June 2011 Matthew J. Graham talks at the Astrostatistics and Data Mining in
Large Astronomical Databases workshop about “The Art of Data Science”
(PDF). He says: “To flourish in the new data-intensive environment of 21st
century science, we need to evolve new skills… We need to understand what
rules [data] obeys, how it is symbolized and communicated and what its
relationship to physical space and time is.”

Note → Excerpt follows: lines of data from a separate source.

(* ===== verification/HnswFile.v ===== *)
(** * The HNSW graph file ([hnsw_save] and [hnsw_load] of [src/storage/hnsw.c])

    The image handed to [ckpt_write] and the parse of what [ckpt_read] returns:
    a header, the nodes in array order with their links, a trailing CRC. The
    reader's sticky error is an [option]: every path tests it before the graph
    is returned. *)

From S2P Require Import Prelude Endian Crc32 Floats OpenTable BinaryHeap Hnsw HnswCorrect HnswAnswers.

(** ** Writing *)

Definition HNSW_FORMAT_MAGIC : list Z := [65; 72; 78; 83].
Definition HNSW_FORMAT_VERSION : Z := 2.
Definition NPOS : Z := 0xFFFFFFFF.

Definition link_bytes (ns : list nat) : list Z :=
  aegis_put_u32le (Z.of_nat (length ns)) ++ concat (map (fun x => aegis_put_u32le (Z.of_nat x)) ns).

Definition vec_bytes (nv : NodeVec) : list Z :=
  match nv with
  | NvQuant q scale => aegis_put_u32le (f32_to_bits scale) ++ map (wrap 8) q
  | NvFloat v => concat (map aegis_put_u32le v)
  end.

Definition node_bytes (nd : Node) : list Z :=
  aegis_put_u64le (nd_id nd) ++ aegis_put_u32le (if nd_deleted nd then 1 else 0) ++ aegis_put_u32le (Z.of_nat (nd_top_layer nd)) ++
  aegis_put_u32le (f32_to_bits (nd_norm nd)) ++ vec_bytes (nd_vec nd) ++ concat (map link_bytes (nd_links nd)).

Definition graph_bytes (h : Hnsw) (covered : Z) : list Z :=
  HNSW_FORMAT_MAGIC ++ aegis_put_u32le HNSW_FORMAT_VERSION ++ aegis_put_u32le (Z.of_nat (hn_dim h)) ++ aegis_put_u32le (Z.of_nat (hn_M h)) ++
  aegis_put_u32le (Z.of_nat (hn_ef_construction h)) ++ aegis_put_u32le (Z.of_nat (hn_ef_search h)) ++ aegis_put_u32le (if hn_quantized h then 1 else 0) ++
  aegis_put_u64le (hn_rng h) ++ aegis_put_u64le (Z.of_nat (length (hn_nodes h))) ++ aegis_put_u64le (Z.of_nat (hn_live h)) ++
  aegis_put_u32le (match hn_entry h with Some e => Z.of_nat e | None => NPOS end) ++ aegis_put_u32le (Z.of_nat (hn_max_layer h)) ++ aegis_put_u64le covered ++
  concat (map node_bytes (hn_nodes h)).

(** What [hnsw_save] hands to [ckpt_write]; [ok]: the growths of the buffer. *)
Definition hnsw_save (ok : bool) (h : Hnsw) (covered : Z) : option (list Z) :=
  if ok then let b := graph_bytes h covered in Some (b ++ aegis_put_u32le (crc32_compute b)) else None.

(** ** Reading *)

Definition rd_get (n : nat) (b : list Z) : option (list Z * list Z) := if (n <=? length b)%nat then Some (take n b, drop n b) else None.
Definition rd_u32 (b : list Z) : option (Z * list Z) := match rd_get 4 b with Some (t, b) => Some (aegis_get_u32le t, b) | None => None end.
Definition rd_u64 (b : list Z) : option (Z * list Z) := match rd_get 8 b with Some (t, b) => Some (aegis_get_u64le t, b) | None => None end.

(** [n] values of 32 bits. *)
Fixpoint rd_words (n : nat) (b : list Z) : option (list Z * list Z) :=
  match n with
  | O => Some ([], b)
  | S n' =>
      match rd_u32 b with
      | None => None
      | Some (x, b) => match rd_words n' b with Some (xs, b) => Some (x :: xs, b) | None => None end
      end
  end.

Definition int8_of (b : Z) : Z := if b <? 128 then b else b - 256.

Definition rd_vec (quantized : bool) (dim : nat) (b : list Z) : option (NodeVec * list Z) :=
  if quantized then
    match rd_u32 b with
    | None => None
    | Some (scale, b) => match rd_get dim b with Some (q, b) => Some (NvQuant (map int8_of q) (f32_of_bits scale), b) | None => None end
    end
  else match rd_words dim b with Some (v, b) => Some (NvFloat v, b) | None => None end.

(** The layers [l, l + 1, ...]: no more links than the layer has room for. *)
Fixpoint rd_layers (ok : nat -> bool) (cap : nat -> nat) (n l : nat) (b : list Z) : option (list (list nat) * list Z) :=
  match n with
  | O => Some ([], b)
  | S n' =>
      match rd_u32 b with
      | None => None
      | Some (cnt, b) =>
          if Z.of_nat (cap l) <? cnt then None
          else if negb (ok l) then None
          else
            match rd_words (Z.to_nat cnt) b with
            | None => None
            | Some (ns, b) => match rd_layers ok cap n' (S l) b with Some (ls, b) => Some (map Z.to_nat ns :: ls, b) | None => None end
            end
      end
  end.

(** Outcomes of the allocations: the shell, the node array, per node the link
    array, the counts, the vector and each layer, then the map. *)
Record LoadOks := mkLoadOks {
  lo_alloc : bool; lo_nodes : bool; lo_links : nat -> bool; lo_cnt : nat -> bool; lo_vec : nat -> bool; lo_layer : nat -> nat -> bool;
  lo_map : bool; lo_put : nat -> bool * bool
}.

(** [NrBad]: the graph read so far is freed; [NrCrash]: it is freed with a node
    whose link array is null, which [hnsw_free_contents] reads. *)
Inductive NodeRead := NrNode (nd : Node) (b : list Z) | NrBad | NrCrash.

Definition load_node (ok : LoadOks) (i : nat) (quantized : bool) (dim : nat) (cap : nat -> nat) (b : list Z) : NodeRead :=
  match rd_u64 b with
  | None => NrCrash
  | Some (id, b) =>
      match rd_u32 b with
      | None => NrCrash
      | Some (deleted, b) =>
          match rd_u32 b with
          | None => NrCrash
          | Some (top, b) =>
              if 2 ^ 31 <=? top then NrBad
              else if negb (lo_links ok i) then NrCrash
              else if negb (lo_cnt ok i) || negb (lo_vec ok i) then NrBad
              else
                match rd_u32 b with
                | None => NrBad
                | Some (norm, b) =>
                    match rd_vec quantized dim b with
                    | None => NrBad
                    | Some (nv, b) =>
                        match rd_layers (lo_layer ok i) cap (S (Z.to_nat top)) 0 b with
                        | None => NrBad
                        | Some (links, b) => NrNode (mkNode id nv (f32_of_bits norm) (negb (deleted =? 0)) links) b
                        end
                    end
                end
          end
      end
  end.

Inductive LoadOutcome := LdGraph (h : Hnsw) (covered : Z) | LdNull | LdCrash.

Fixpoint load_nodes (ok : LoadOks) (n i : nat) (quantized : bool) (dim : nat) (cap : nat -> nat) (b : list Z) : NodeRead + list Node * list Z :=
  match n with
  | O => inr ([], b)
  | S n' =>
      match load_node ok i quantized dim cap b with
      | NrNode nd b => match load_nodes ok n' (S i) quantized dim cap b with inr (ns, b) => inr (nd :: ns, b) | inl e => inl e end
      | e => inl e
      end
  end.

(** The capacity of a map with room for [live] ids. *)
Fixpoint presize (fuel cap live : nat) : nat :=
  match fuel with O => cap | S fuel' => if (cap * 7 <? (live + 1) * 10)%nat then presize fuel' (cap * 2) live else cap end.

Fixpoint load_map (ok : nat -> bool * bool) (i : nat) (ns : list Node) (h : Hnsw) : option Hnsw :=
  match ns with
  | [] => Some h
  | nd :: ns' =>
      if nd_deleted nd then load_map ok (S i) ns' h
      else match map_put (fst (ok i)) (snd (ok i)) h (nd_id nd) i with Some h => load_map ok (S i) ns' h | None => None end
  end.

(** The numbers of the header. *)
Fixpoint rd_header (widths : list bool) (b : list Z) : option (list Z * list Z) :=
  match widths with
  | [] => Some ([], b)
  | w :: ws =>
      match (if w then rd_u64 b else rd_u32 b) with
      | None => None
      | Some (x, b) => match rd_header ws b with Some (xs, b) => Some (x :: xs, b) | None => None end
      end
  end.

(** [file]: what [ckpt_read] returns. *)
Definition hnsw_load (ok : LoadOks) (file : option (list Z)) (expected_dim : nat) : LoadOutcome :=
  match file with
  | None => LdNull
  | Some buf =>
      if (length buf <? 8)%nat then LdNull
      else
        let body := take (length buf - 4) buf in
        if negb (crc32_compute body =? aegis_get_u32le (drop (length buf - 4) buf)) then LdNull
        else
          match rd_get 4 body with
          | None => LdNull
          | Some (magic, b) =>
              if negb (bool_decide (magic = HNSW_FORMAT_MAGIC)) then LdNull
              else
                match rd_header [false; false; false; false; false; false; true; true; true; false; false; true] b with
                | Some ([version; dim; M; efc; efs; quantized; rng; ncount; live; entry; max_layer; covered], b) =>
                    if negb (version =? HNSW_FORMAT_VERSION) || negb (dim =? Z.of_nat expected_dim) then LdNull
                    else
                      match hnsw_alloc (lo_alloc ok) (Z.to_nat dim) (Z.to_nat M) (Z.to_nat efc) (Z.to_nat efs) rng (negb (quantized =? 0)) with
                      | None => LdNull
                      | Some h =>
                          let n := Z.to_nat ncount in
                          if (0 <? n)%nat && negb (lo_nodes ok) then LdNull
                          else
                            match load_nodes ok n 0 (hn_quantized h) (hn_dim h) (node_layer_cap h) b with
                            | inl NrCrash => LdCrash
                            | inl _ => LdNull
                            | inr (ns, _ :: _) => LdNull
                            | inr (ns, []) =>
                                let h := mkHnsw (hn_dim h) (hn_M h) (hn_ef_construction h) (hn_ef_search h) (hn_quantized h) rng ns n (Z.to_nat live)
                                           (if entry =? NPOS then None else Some (Z.to_nat entry)) (if max_layer <? 2 ^ 31 then Z.to_nat max_layer else 0%nat) [] in
                                match map_grow (lo_map ok) [] (presize (S (hn_live h)) 64 (hn_live h)) with
                                | None => LdNull
                                | Some m => match load_map (lo_put ok) 0 ns (set_map h m) with Some h => LdGraph h covered | None => LdNull end
                                end
                            end
                      end
                | _ => LdNull
                end
          end
  end.

(** ** Reading back what was written *)

Lemma concat_bytes {A} (f : A -> list Z) (l : list A) : (forall x, bytes_ok (f x)) -> bytes_ok (concat (map f l)).
Proof. intros Hf. induction l as [|x l IH]; cbn; [constructor|]. apply bytes_ok_app. done. Qed.
(** ** The maintenance step *)

(** [db_semantic_build_step], cut at the points where it holds no lock; the
    writers run between them. *)
Inductive BuildPhase :=
  | Idle
  | Begun (j : SemBuildJob)
  | CatchUp (j : SemBuildJob) (round : nat)
  | Taken (j : SemBuildJob) (took round : nat)
  | Failing (j : SemBuildJob)
  | Converged (j : SemBuildJob).

Definition SEM_BUILD_COMMIT_MAX : nat := 512.
Definition SEM_BUILD_MAX_ROUNDS : nat := 16.

(** Outcomes of the allocations, and the environment a build reads. *)
Record MaintOks := mkMaintOks {
  mo_begin : bool; mo_env : option Z; mo_cpus : Z; mo_run : bool; mo_graph : nat -> GraphOks; mo_rb : nat -> RebuildOks; mo_add : nat -> AddOks
}.

Definition db_semantic_build_step (ok : MaintOks) (s : SemanticIndex) (ph : BuildPhase) : option (SemanticIndex * BuildPhase) :=
  match ph with
  | Idle =>
      match semantic_index_build_begin (mo_begin ok) (mo_env ok) (mo_cpus ok) s with
      | (s, Some j) => Some (s, Begun j)
      | (s, None) => Some (s, Idle)
      end
  | Begun j =>
      match semantic_index_build_run (mo_run ok) (mo_graph ok) j with
      | (j, true) => Some (s, CatchUp j 0)
      | (j, false) => Some (s, Failing j)
      end
  | CatchUp j round =>
      if (round <? SEM_BUILD_MAX_ROUNDS)%nat then
        if semantic_index_build_failed s then Some (s, Failing j)
        else let '(s, j, took) := semantic_index_build_take_deltas s j in Some (s, Taken j took round)
      else Some (s, Failing j)
  | Taken j took round =>
      match semantic_index_build_apply (mo_rb ok) (mo_add ok) j with
      | (j, true) => Some (s, if (took <=? SEM_BUILD_COMMIT_MAX)%nat then Converged j else CatchUp j (S round))
      | (j, false) => Some (s, Failing j)
      end
  | Failing j => option_map (fun s => (s, Idle)) (semantic_index_build_abort s j)
  | Converged j => option_map (fun r => (fst r, Idle)) (semantic_index_build_commit (mo_rb ok) (mo_add ok) s j)
  end.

September 2011 Harlan Harris writes in “Data Science, Moore’s Law, and
Moneyball” : “’Data Science’ is defined as what ‘Data Scientists’ do. What Data
Scientists do has been very well covered, and it runs the gamut from data
collection and munging, through application of statistics and machine
learning and related techniques, to interpretation, communication, and
visualization of the results. Who Data Scientists are may be the more
fundamental question… I tend to like the idea that Data Science is defined by
its practitioners, that it’s a career path rather than a category of activities. In
my conversations with people, it seems that people who consider themselves
Data Scientists typically have eclectic career paths, that might in some ways
seem not to make much sense.”
September 2011 D.J. Patil writes in “Building Data Science Teams”:
“Starting in 2008, Jeff Hammerbacher (@hackingdata) and I sat down to
share our experiences building the data and analytics groups at Facebook and
LinkedIn. In many ways, that meeting was the start of data science as a
distinct professional specialization…. we realized that as our organizations
grew, we both had to figure out what to call the people on our teams. ‘Business
analyst’ seemed too limiting. ‘Data analyst’ was a contender, but we felt that
title might limit what people could do. After all, many of the people on our
teams had deep engineering expertise. ‘Research scientist’ was a reasonable
job title used by companies like Sun, HP, Xerox, Yahoo, and IBM. However,
we felt that most research scientists worked on projects that were futuristic
and abstract, and the work was done in labs that were isolated from the
product development teams. It might take years for lab research to affect key
products, if it ever did. Instead, the focus of our teams was to work on data
applications that would have an immediate and massive impact on the
business. The term that seemed to fit best was data scientist: those who use
both data and science to create something new. “

September 2012 Tom Davenport and D.J. Patil publish “Data Scientist: The
Sexiest Job of the 21st Century” in the Harvard Business Review.